Scott has, over the past two years, has vetoed some of Democrats’ biggest legislative initiatives, including the clean heat standard, the child care bill, and a fiscal year 2024 budget plan that increased general fund spending by more than 13%.
Several more pieces of legislation passed in recent days, including a new renewable energy requirement for electric utilities, and an overdose prevention center proposed for Burlington, will also meet with his veto pen.
As the ideological distance between Scott and the Legislature widens, they seem equally baffled by the path the other would take.
“It’s safe to say, I’m confused with the direction the Legislature is going,” Scott said in late March.
He was referring then to proposed income tax increases on high-earning individuals and corporations, as well energy policies related to home heating fuel and electricity that will, by his estimate, increase the cost of living by hundreds of millions of dollars a year for homeowners, renters and ratepayers.
"For reasons I do not understand, [Phil Scott] does not seem to hear the voices of people I hear … saying, ‘We really want these services. We’re willing to pay.'"Democratic Barre City Rep. Peter Anthony
He was also referencing the $100 million payroll tax, set to take effect July 1, that will fund new child care subsidies, and the more than $200 million increase in statewide education property taxes forecast for next year.
“We hear from Vermonters, every single day, who are more than just concerned,” Scott said. “Some are angry, and some are just plain scared.”
Now that lawmakers have adjourned for the session, the battle of ideas spills from the Statehouse and onto the campaign trail, where Scott is hoping voter disaffection over new government spending will erode the supermajority that Democrats have relied on to override his vetoes.
St. Johnsbury Rep. Scott Beck said Friday that he thinks voters are ready for change.

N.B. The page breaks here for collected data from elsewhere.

(* ===== verification/Spi.v ===== *)
(** * The SPI bus driver

    Models [libraries/ma35/rtt_port/drv_spi.c] and [drv_spi.h]: the polled transfer and
    its FIFO accesses, the PDMA transfer and its callbacks, the choice between the
    two, [nu_spi_bus_xfer], [nu_spi_bus_configure] and the allocation of the channels.
    A buffer is its address and its bytes; a function that fills a receive buffer
    returns the bytes it stored, in order.  A transfer by PDMA runs on the driver of
    [Pdma]; its callbacks that are this file's own act on the controller when the PDMA
    function that made the call returns (that driver does not touch the controller). *)

From Stdlib Require Import ZArith Lia Bool.
From stdpp Require Import base tactics numbers list option gmap.
From S2P Require Import Prelude BitUtil PdmaRegs Pdma SpiHw SpiOpen.

Open Scope Z_scope.

(** ** Data *)

Definition RT_SPI_CPHA : Z := bit 0.
Definition RT_SPI_CPOL : Z := bit 1.
Definition RT_SPI_MSB : Z := bit 2.
Definition RT_SPI_SLAVE : Z := bit 3.
Definition RT_SPI_CS_HIGH : Z := bit 4.
Definition RT_SPI_NO_CS : Z := bit 5.
Definition RT_SPI_MODE_0 : Z := 0.
Definition RT_SPI_MODE_1 : Z := RT_SPI_CPHA.
Definition RT_SPI_MODE_2 : Z := RT_SPI_CPOL.
Definition RT_SPI_MODE_3 : Z := Z.lor RT_SPI_CPOL RT_SPI_CPHA.

Definition NU_SPI_USE_PDMA_MIN_THRESHOLD : Z := 128.
Definition NU_PDMA_UNUSED : Z := -1.

Record rt_spi_configuration : Type := mkSpiCfg {
  mode : Z;
  data_width : Z;
  reserved : Z;
  max_hz : Z
}.

#[export] Instance spi_cfg_eq_dec : EqDecision rt_spi_configuration.
Proof. solve_decision. Defined.

(** A buffer; NULL is [None] where a buffer is expected. *)
Record buf : Type := mkBuf { buf_addr : Z; buf_bytes : list Z }.

Definition addr_of (b : option buf) : Z := match b with Some b => buf_addr b | None => 0 end.

(** [recv_buf] is the address only. *)
Record rt_spi_message : Type := mkMsg {
  send_buf : option buf;
  recv_buf : option Z;
  length_ : Z;
  cs_take : bool;
  cs_release : bool
}.

(** [dummy] is the address and the value of [dummy[0]]. *)
Record nu_spi : Type := mkNuSpi {
  spi_base : Z;
  dummy : Z * Z;
  pdma_perp_tx : Z;
  pdma_chanid_tx : Z;
  pdma_perp_rx : Z;
  pdma_chanid_rx : Z;
  m_psSemBus : option Z;
  configuration : rt_spi_configuration
}.

Definition set_dummy (v : Z) (b : nu_spi) : nu_spi :=
  mkNuSpi (spi_base b) (fst (dummy b), v) (pdma_perp_tx b) (pdma_chanid_tx b) (pdma_perp_rx b)
    (pdma_chanid_rx b) (m_psSemBus b) (configuration b).
Definition set_pdma_chanid_tx (v : Z) (b : nu_spi) : nu_spi :=
  mkNuSpi (spi_base b) (dummy b) (pdma_perp_tx b) v (pdma_perp_rx b) (pdma_chanid_rx b)
    (m_psSemBus b) (configuration b).
Definition set_pdma_chanid_rx (v : Z) (b : nu_spi) : nu_spi :=
  mkNuSpi (spi_base b) (dummy b) (pdma_perp_tx b) (pdma_chanid_tx b) (pdma_perp_rx b) v
    (m_psSemBus b) (configuration b).
Definition set_m_psSemBus (v : option Z) (b : nu_spi) : nu_spi :=
  mkNuSpi (spi_base b) (dummy b) (pdma_perp_tx b) (pdma_chanid_tx b) (pdma_perp_rx b)
    (pdma_chanid_rx b) v (configuration b).
Definition set_configuration (v : rt_spi_configuration) (b : nu_spi) : nu_spi :=
  mkNuSpi (spi_base b) (dummy b) (pdma_perp_tx b) (pdma_chanid_tx b) (pdma_perp_rx b)
    (pdma_chanid_rx b) (m_psSemBus b) v.

(** The bus, its controller and the PDMA driver. *)
Record spi_st : Type := mkSpiSt {
  sbus : nu_spi;
  shw : spi_hw;
  sdma : drv
}.

Definition set_sbus (v : nu_spi) (s : spi_st) : spi_st := mkSpiSt v (shw s) (sdma s).
Definition set_shw (v : spi_hw) (s : spi_st) : spi_st := mkSpiSt (sbus s) v (sdma s).
Definition set_sdma (v : drv) (s : spi_st) : spi_st := mkSpiSt (sbus s) (shw s) v.

(** The addresses of the callbacks and of the bus structure, the stack word the
    callback structure starts with, and the frequency of a PLL. *)
Class SpiEnv : Type := {
  rx_cb_event_addr : Z;
  rx_cb_disable_addr : Z;
  tx_cb_trigger_addr : Z;
  spi_bus_addr : Z;
  stack_word : Z;
  CLK_GetPLLClockFreq : Z -> Z
}.

(** What happens while a thread waits for the PDMA: a step of the surroundings, how
    many are followed, whether the kernel has memory for a semaphore, and the bytes
    the receive channel has stored from an address on. *)
Class SpiDma : Type := {
  dma_step : M spi_st unit;
  dma_fuel : nat;
  sem_create_ok : spi_st -> bool;
  dma_stored : spi_st -> Z -> Z -> list Z
}.

(** ** The controller's FIFOs *)

(** The [switch]es of [nu_spi_write] and [nu_spi_read]; [None]: the bytes are not
    there. *)
Definition load_word (bytes_per_word : Z) (b : list Z) : option Z :=
  match bytes_per_word with
  | 4 => nu_get32_le b
  | 3 => nu_get24_le b
  | 2 => nu_get16_le b
  | _ => head b
  end.
Definition store_word (bytes_per_word val : Z) : list Z :=
  match bytes_per_word with
  | 4 => nu_set32_le val
  | 3 => nu_set24_le val
  | 2 => nu_set16_le val
  | _ => [u8 val]
  end.
Definition word_size_ok (bytes_per_word : Z) : bool :=
  (1 <=? bytes_per_word) && (bytes_per_word <=? 4).

Section fifo.
Context `{SH : SpiHw}.

Fixpoint wait_busy (fuel : nat) : M spi_hw unit :=
  match fuel with
  | O => out_of_fuel
  | S fuel => let! b := SPI_IS_BUSY in if b then wait_busy fuel else ret tt
  end.

Fixpoint clear_rx (fuel : nat) : M spi_hw unit :=
  match fuel with
  | O => out_of_fuel
  | S fuel =>
      let! e := SPI_GET_RX_FIFO_EMPTY_FLAG in
      if e then ret tt else SPI_ClearRxFIFO ;; clear_rx fuel
  end.

Definition nu_spi_drain_rxfifo : M spi_hw unit := wait_busy poll_fuel ;; clear_rx poll_fuel.

(** The size reported and the bytes stored; the [default:] reports the size and
    stores nothing. *)
Definition nu_spi_read (bytes_per_word : Z) : M spi_hw (Z * list Z) :=
  let! e := SPI_GET_RX_FIFO_EMPTY_FLAG in
  if e then ret (0, []) else
  if word_size_ok bytes_per_word then
    let! val := SPI_READ_RX in ret (bytes_per_word, store_word bytes_per_word val)
  else ret (bytes_per_word, []).

Fixpoint wait_tx_room (fuel : nat) : M spi_hw unit :=
  match fuel with
  | O => out_of_fuel
  | S fuel => let! f := SPI_GET_TX_FIFO_FULL_FLAG in if f then wait_tx_room fuel else ret tt
  end.

Definition nu_spi_write (send_addr : list Z) (bytes_per_word : Z) : M spi_hw Z :=
  wait_tx_room poll_fuel ;;
  (if word_size_ok bytes_per_word then
     let! w := deref (load_word bytes_per_word send_addr) in SPI_WRITE_TX w
   else ret tt) ;;
  ret bytes_per_word.

(** The three [while (length > 0)] loops; a pass takes at least a byte off when the
    word size is one the code supports.  [next n b] is where the send pointer stands
    after a word: the read-only loop sends the dummy word again and again. *)
Fixpoint write_loop (fuel : nat) (send : list Z) (length bytes_per_word : Z) : M spi_hw unit :=
  if length <=? 0 then ret tt else
  match fuel with
  | O => out_of_fuel
  | S fuel =>
      let! n := nu_spi_write send bytes_per_word in
      write_loop fuel (drop (Z.to_nat n) send) (length - bytes_per_word) bytes_per_word
  end.

Fixpoint exchange_loop (fuel : nat) (next : nat -> list Z -> list Z) (send : list Z)
    (length bytes_per_word : Z) (recv : list Z) : M spi_hw (list Z) :=
  if length <=? 0 then ret recv else
  match fuel with
  | O => out_of_fuel
  | S fuel =>
      let! n := nu_spi_write send bytes_per_word in
      let! '(_, bs) := nu_spi_read bytes_per_word in
      exchange_loop fuel next (next (Z.to_nat n) send) (length - n) bytes_per_word (recv ++ bs)
  end.

Fixpoint read_all (fuel : nat) (bytes_per_word : Z) (recv : list Z) : M spi_hw (list Z) :=
  match fuel with
  | O => out_of_fuel
  | S fuel =>
      let! e := SPI_GET_RX_FIFO_EMPTY_FLAG in
      if e then ret recv else
      let! '(_, bs) := nu_spi_read bytes_per_word in
      read_all fuel bytes_per_word (recv ++ bs)
  end.

Fixpoint read_busy (fuel : nat) (bytes_per_word : Z) (recv : list Z) : M spi_hw (list Z) :=
  match fuel with
  | O => out_of_fuel
  | S fuel =>
      let! b := SPI_IS_BUSY in
      if b then
        let! recv := read_all poll_fuel bytes_per_word recv in
        read_busy fuel bytes_per_word recv
      else ret recv
  end.

(** The wait for the last words: [if (recv_addr) ... else ...]. *)
Definition read_tail (bytes_per_word : Z) (recv : list Z) : M spi_hw (list Z) :=
  let! recv := read_busy poll_fuel bytes_per_word recv in
  read_all poll_fuel bytes_per_word recv.

(** [nu_spi_transmission_with_poll] on the controller; [dummy_bytes] are those of the
    dummy word, already cleared.  With both pointers NULL the third branch reads
    through NULL. *)
Definition poll_transfer (dummy_bytes : list Z) (send : option (list Z)) (recv : bool)
    (length bytes_per_word : Z) : M spi_hw (list Z) :=
  let fuel := Z.to_nat length in
  let! got :=
    match send, recv with
    | Some b, false => write_loop fuel b length bytes_per_word ;; ret []
    | None, true => exchange_loop fuel (fun _ b => b) dummy_bytes length bytes_per_word []
    | Some b, true => exchange_loop fuel drop b length bytes_per_word []
    | None, false => exchange_loop fuel drop [] length bytes_per_word []
    end in
  if recv then read_tail bytes_per_word got else nu_spi_drain_rxfifo ;; ret [].
End fifo.

(** ** The driver *)

Section driver.
Context `{HW : PdmaHw} `{RH : RtHeap} `{CBS : Callbacks} `{SH : SpiHw} `{SE : SpiEnv} `{SD : SpiDma}.

Definition on_shw {A} (m : M spi_hw A) : M spi_st A := fun s =>
  match m (shw s) with
  | Ret (a, h) => Ret (a, set_shw h s)
  | AssertFail => AssertFail
  | Undef => Undef
  | OutOfFuel => OutOfFuel
  end.
Definition upd_bus (f : nu_spi -> nu_spi) : M spi_st unit := modify (fun s => set_sbus (f (sbus s)) s).

(** *** Callbacks *)

Definition nu_pdma_spi_rx_cb_event (pvUserData : Z) : M spi_st unit :=
  rt_assert (negb (pvUserData =? 0)) ;;
  let! sem := gets (fun s => m_psSemBus (sbus s)) in
  match sem with
  | None => fail_assert
  | Some n => rt_assert (n <? 65535) ;; upd_bus (set_m_psSemBus (Some (n + 1)))
  end.
Definition nu_pdma_spi_tx_cb_trigger : M spi_st unit := on_shw SPI_TRIGGER_TX_RX_PDMA.
Definition nu_pdma_spi_rx_cb_disable : M spi_st unit := on_shw SPI_DISABLE_TX_RX_PDMA.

“We are at least in the very early stages of a tax rebellion in this state. And some people would say we’re beyond the first stages, that people are fed up, they’re tapped out,” Beck said. “And for some people, it’s not even an issue of whether they think it’s good policy or not. It’s literally, ‘I don’t have enough money in my pockets to pay this stuff.’”

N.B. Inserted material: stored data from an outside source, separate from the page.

Lemma read_returns h bpw :
  (outstanding h <= rx_depth)%nat -> word_size_ok bpw = true ->
  exists n rs h', nu_spi_read bpw h = Ret ((n, stored bpw rs), h') /\ reads h h' rs /\
    (if decide (RXQ (poll h) = []) then rs = [] /\ RXQ h' = [] else length rs = 1%nat).
Proof.
  intros Ho Hw. pose proof (reads_poll h Ho) as Rp. unfold nu_spi_read, SPI_GET_RX_FIFO_EMPTY_FLAG.
  rewrite !bind_assoc, (bind_Ret _ _ _ _ _ (status_read_eq h)), bind_gets.
  destruct (RXQ (poll h)) as [|r q] eqn:E.
  - exists 0, [], (poll h). by rewrite E.
  - rewrite Hw. cbn [length Nat.eqb]. rewrite (bind_Ret _ _ _ _ _ (read_rx_eq (poll h) r q E)).
    exists bpw, [r], (set_fifos (TXQ (poll h)) q (poll h)).
    split; [unfold stored; cbn [map concat]; by rewrite app_nil_r|].
    split; [apply (reads_trans _ _ _ [] [r] Rp); by apply reads_pop|done].
Qed.

Lemma read_all_returns bpw fuel h recv :
  (outstanding h <= rx_depth)%nat -> (outstanding h < fuel)%nat -> word_size_ok bpw = true ->
  exists rs h', read_all fuel bpw recv h = Ret (recv ++ stored bpw rs, h') /\ reads h h' rs /\ RXQ h' = [].
Proof.
  revert h recv. induction fuel as [|fuel IH]; intros h recv Ho Hf Hw; [lia|].
  pose proof (reads_poll h Ho) as Rp. cbn [read_all]. unfold SPI_GET_RX_FIFO_EMPTY_FLAG at 1.
  rewrite !bind_assoc, (bind_Ret _ _ _ _ _ (status_read_eq h)), bind_gets.
  destruct (Nat.eqb_spec (length (RXQ (poll h))) 0) as [E|E].
  - exists [], (poll h). cbn. rewrite app_nil_r. split; [done|]. split; [done|by apply length_zero_iff_nil].
  - pose proof (reads_room _ _ _ Rp Ho) as Ho1.
    destruct (read_returns (poll h) bpw Ho1 Hw) as (n & rs & h1 & E1 & R1 & Hrs).
    rewrite (bind_Ret _ _ _ _ _ E1).
    assert (length rs = 1%nat) as Hrs1.
    { destruct (decide _) as [Hn|]; [|done]. exfalso.
      apply (poll_RXQ (poll h)); [|done]. intros E0. apply E. by rewrite E0. }
    pose proof (reads_trans _ _ _ _ _ Rp R1) as R01. cbn [app] in R01.
    destruct (IH h1 (recv ++ stored bpw rs)) as (rs2 & h2 & E2 & R2 & Q2);
      [by apply (reads_room _ _ _ R01)|destruct R01 as [_ _ O]; lia|done|].
    exists (rs ++ rs2), h2. split; [by rewrite E2, stored_app, app_assoc|].
    split; [by eapply reads_trans|done].
Qed.

Lemma read_busy_returns bpw k fuel h recv :
  (outstanding h <= rx_depth)%nat -> drains_in k h -> (k < fuel)%nat -> word_size_ok bpw = true ->
  exists rs h', read_busy fuel bpw recv h = Ret (recv ++ stored bpw rs, h') /\ reads h h' rs /\ TXQ h' = [].
Proof.
  revert k h recv. induction fuel as [|fuel IH]; intros k h recv Ho Hd Hf Hw; [lia|].
  pose proof (reads_poll h Ho) as Rp. cbn [read_busy]. unfold SPI_IS_BUSY.
  rewrite !bind_assoc, (bind_Ret _ _ _ _ _ (status_read_eq h)), bind_gets.
  destruct (Nat.eqb_spec (length (TXQ (poll h))) 0) as [E|E]; cbn [negb].
  { exists [], (poll h). cbn. rewrite app_nil_r. split; [done|]. split; [done|by apply length_zero_iff_nil]. }
  pose proof (reads_room _ _ _ Rp Ho) as Ho1.
  destruct pace_progress as (b & Hb & _).
  destruct (read_all_returns bpw poll_fuel (poll h) recv Ho1 ltac:(lia) Hw) as (rs & h1 & E1 & R1 & _).
  rewrite (bind_Ret _ _ _ _ _ E1). pose proof (reads_trans _ _ _ _ _ Rp R1) as R01. cbn [app] in R01.
  destruct k as [|k].
  { exfalso. apply E. apply length_zero_iff_nil. apply drains_in_0. by apply (flows_drains _ _ (flows_poll h)). }
  destruct (IH k h1 (recv ++ stored bpw rs)) as (rs2 & h2 & E2 & R2 & T2);
    [by apply (reads_room _ _ _ R01)|apply (flows_drains _ _ (reads_flows _ _ _ R1)); by apply drains_in_poll
    |lia|done|].
  exists (rs ++ rs2), h2. split; [by rewrite E2, stored_app, app_assoc|]. split; [by eapply reads_trans|done].
Qed.

Lemma idle_final h : quiet h -> final_wire h = wire h /\ final_rx h = [].
Proof. intros [T R]. unfold final_wire, final_rx, engine. by rewrite T, R. Qed.

(** The end of a receiving transfer collects everything that is still to come. *)
Lemma read_tail_returns bpw h recv :
  (length (TXQ h) <= tx_depth)%nat -> (outstanding h <= rx_depth)%nat -> word_size_ok bpw = true ->
  exists h', read_tail bpw recv h = Ret (recv ++ stored bpw (final_rx h), h') /\ quiet h' /\
    spi_regs h' = spi_regs h /\ wire h' = final_wire h.
Proof.
  intros Hl Ho Hw. destruct (drains_in_fuel h Hl) as (k & Hf & Hd).
  destruct (read_busy_returns bpw k poll_fuel h recv Ho Hd ltac:(lia) Hw) as (rs1 & h1 & E1 & R1 & T1).
  pose proof (reads_room _ _ _ R1 Ho) as Ho1.
  destruct (read_all_returns bpw poll_fuel h1 (recv ++ stored bpw rs1) Ho1 ltac:(lia) Hw)
    as (rs2 & h2 & E2 & R2 & Q2).
  pose proof (reads_trans _ _ _ _ _ R1 R2) as R12.
  assert (TXQ h2 = []) as T2.
  { apply length_zero_iff_nil. pose proof (flows_TXQ _ _ (reads_flows _ _ _ R2)) as H. rewrite T1 in H. cbn in H. lia. }
  destruct (idle_final h2 (conj T2 Q2)) as [W2 X2].
  exists h2. unfold read_tail. rewrite (bind_Ret _ _ _ _ _ E1), E2.
  destruct R12 as [[Rg Wf _ _] X _]. rewrite X, X2, app_nil_r, stored_app, app_assoc.
  split; [done|]. split; [done|]. split; [done|congruence].
Qed.

(** The end of a sending transfer throws what was received away. *)
Lemma drain_returns h :
  (length (TXQ h) <= tx_depth)%nat ->
  exists h', nu_spi_drain_rxfifo h = Ret (tt, h') /\ quiet h' /\ spi_regs h' = spi_regs h /\
    wire h' = final_wire h.
Proof.
  intros Hl. destruct (drains_in_fuel h Hl) as (k & Hf & Hd).
  destruct (wait_busy_returns k poll_fuel h Hd ltac:(lia)) as (h1 & E1 & [R1 W1 _ _] & T1).
  unfold nu_spi_drain_rxfifo. rewrite (bind_Ret _ _ _ _ _ E1).
  destruct poll_fuel as [|[|fuel]]; [lia..|].
  cbn [clear_rx]. unfold SPI_GET_RX_FIFO_EMPTY_FLAG.
  rewrite !bind_assoc, (bind_Ret _ _ _ _ _ (status_read_eq h1)), bind_gets, (poll_idle h1 T1).
  assert (Hw : wire h1 = final_wire h) by (rewrite <-W1; unfold final_wire, engine; by rewrite T1).
  destruct (Nat.eqb_spec (length (RXQ (set_polls (S (polls h1)) h1))) 0) as [E|E].
  - eexists. split; [reflexivity|]. split; [split; [done|by apply length_zero_iff_nil]|]. by split.
  - unfold SPI_ClearRxFIFO. rewrite bind_modify.
    rewrite !bind_assoc, (bind_Ret _ _ _ _ _ (status_read_eq _)), bind_gets, poll_idle by done.
    eexists. split; [reflexivity|]. by split_and!.
Qed.

(** Whether [n] words can come without filling the receive FIFO. *)
Definition lossless (n : nat) : Prop := (n <= rx_depth \/ tx_depth < rx_depth)%nat.

(** With [n] words still to send. *)
Definition room (n : nat) (h : spi_hw) : Prop :=
  (outstanding h + n <= rx_depth \/ outstanding h <= tx_depth /\ tx_depth < rx_depth)%nat.

Lemma exchange_loop_returns bpw next n : forall fuel b h ws recv,
  word_size_ok bpw = true ->
  (forall m, (m < n)%nat -> exists w, nth_error ws m = Some w /\
     load_word bpw (Nat.iter m (next (Z.to_nat bpw)) b) = Some w) ->
  length ws = n -> (n <= fuel)%nat -> (length (TXQ h) <= tx_depth)%nat -> room n h ->
  exists rs h', exchange_loop fuel next b (Z.of_nat n * bpw) bpw recv h = Ret (recv ++ stored bpw rs, h') /\
    spi_regs h' = spi_regs h /\ (length (TXQ h') <= tx_depth)%nat /\ (outstanding h' <= rx_depth)%nat /\
    final_wire h' = fst (send h ws (final_wire h)) /\
    rs ++ final_rx h' = final_rx h ++ snd (send h ws (final_wire h)).
Proof.
  induction n as [|n IH]; intros fuel b h ws recv Hw Hb Hlen Hf Hl Hr.
  - destruct ws; [|done]. exists [], h. cbn [stored map concat]. rewrite !app_nil_r.
    assert (outstanding h <= rx_depth)%nat by (destruct Hr; lia). by destruct fuel.
  - assert (1 <= bpw <= 4) by (unfold word_size_ok in Hw; lia).
    destruct ws as [|w ws]; [done|]. destruct (Hb O ltac:(lia)) as (w' & [= <-] & Ew). cbn in Ew.
    destruct fuel as [|fuel]; [lia|]. cbn [exchange_loop].
    destruct (Z.leb_spec (Z.of_nat (S n) * bpw) 0); [lia|].
    assert (Ho : (outstanding h <= rx_depth)%nat) by (destruct Hr; lia).
    destruct (write_returns h b bpw w Hl Hw Ew) as (h1 & E1 & R1 & T1 & W1 & X1).
    destruct (X1 Ho) as [Xr Xo]. rewrite (bind_Ret _ _ _ _ _ E1).
    assert (Ho1 : (outstanding h1 <= rx_depth)%nat) by (destruct Hr; lia).
    destruct (read_returns h1 bpw Ho1 Hw) as (m & rs & h2 & E2 & [[Rg2 Wf2 T2 _] X2 O2] & Hrs).
    rewrite (bind_Ret _ _ _ _ _ E2). cbn match.
    replace (Z.of_nat (S n) * bpw - bpw) with (Z.of_nat n * bpw) by lia.
    destruct (IH fuel (next (Z.to_nat bpw) b) h2 ws (recv ++ stored bpw rs)) as
      (rs2 & h3 & E3 & R3 & T3 & O3 & W3 & X3); [done| |by injection Hlen|lia|lia| |].
    + intros i Hi. destruct (Hb (S i) ltac:(lia)) as (w2 & Hn & Hld). exists w2. split; [done|].
      by rewrite Nat.iter_succ_r in Hld.
    + unfold room. destruct (decide _) as [Hd|Hd]; [|destruct Hr; lia].
      destruct Hrs as [-> Hq]. cbn [length] in O2.
      assert (outstanding h2 = length (TXQ h2)) by (unfold outstanding; rewrite Hq; cbn [length]; lia).
      destruct Hr; lia.
    + exists (rs ++ rs2), h3. rewrite E3, stored_app, app_assoc. split; [done|]. split; [congruence|].
      split; [done|]. split; [done|]. destruct (send_cons h w ws (final_wire h)) as [-> ->].
      rewrite W3, Wf2, W1, (send_regs h h2) by congruence. split; [done|].
      rewrite <-app_assoc, X3, app_assoc, <-X2, Xr, <-!app_assoc. by rewrite Wf2, W1, (send_regs h h2) by congruence.
Qed.
End poll.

As Democrats have increased their numbers in the Statehouse in recent election cycles, Beck said, the Legislature has strayed from the centrist sensibilities that he thinks define the broader electorate.
“Where you have a supermajority and super-minority, the policies of the building strongly start to reflect the supermajority, and not necessarily Vermonters,” he said.
Barre City Rep. Peter Anthony, a three-term Democrat who’s not running for reelection, said Scott and Beck are misreading the room.
He said most Vermonters he speaks with have lost faith in an economy that people could once rely on to deliver a decent quality of life for working-class citizens. As the promise of a free-market system dissipates, he said, people want government to undertake the reforms, and related spending, needed to ensure that residents have access to basic necessities such as housing and health care.
“And for reasons I do not understand, [Scott] does not seem to hear the voices of people I hear, constituents … saying, ‘We really want these services. We’re willing to pay. Please provide these services. The private market is not working,’” he said.
Fairfax Rep. Ashley Bartley, a Republican, said that for most Vermonters, the rise in government spending correlates with the implosion of their personal finances.
“Right now, our Vermonters are tapped out. Their gas is increasing. Their price of eggs is increasing,” she said. “And they’re really worried about how they’re going to pay their taxes.”
The affordability of life in Vermont, Bartley said, is what’s at stake when voters head to the ballot box in November.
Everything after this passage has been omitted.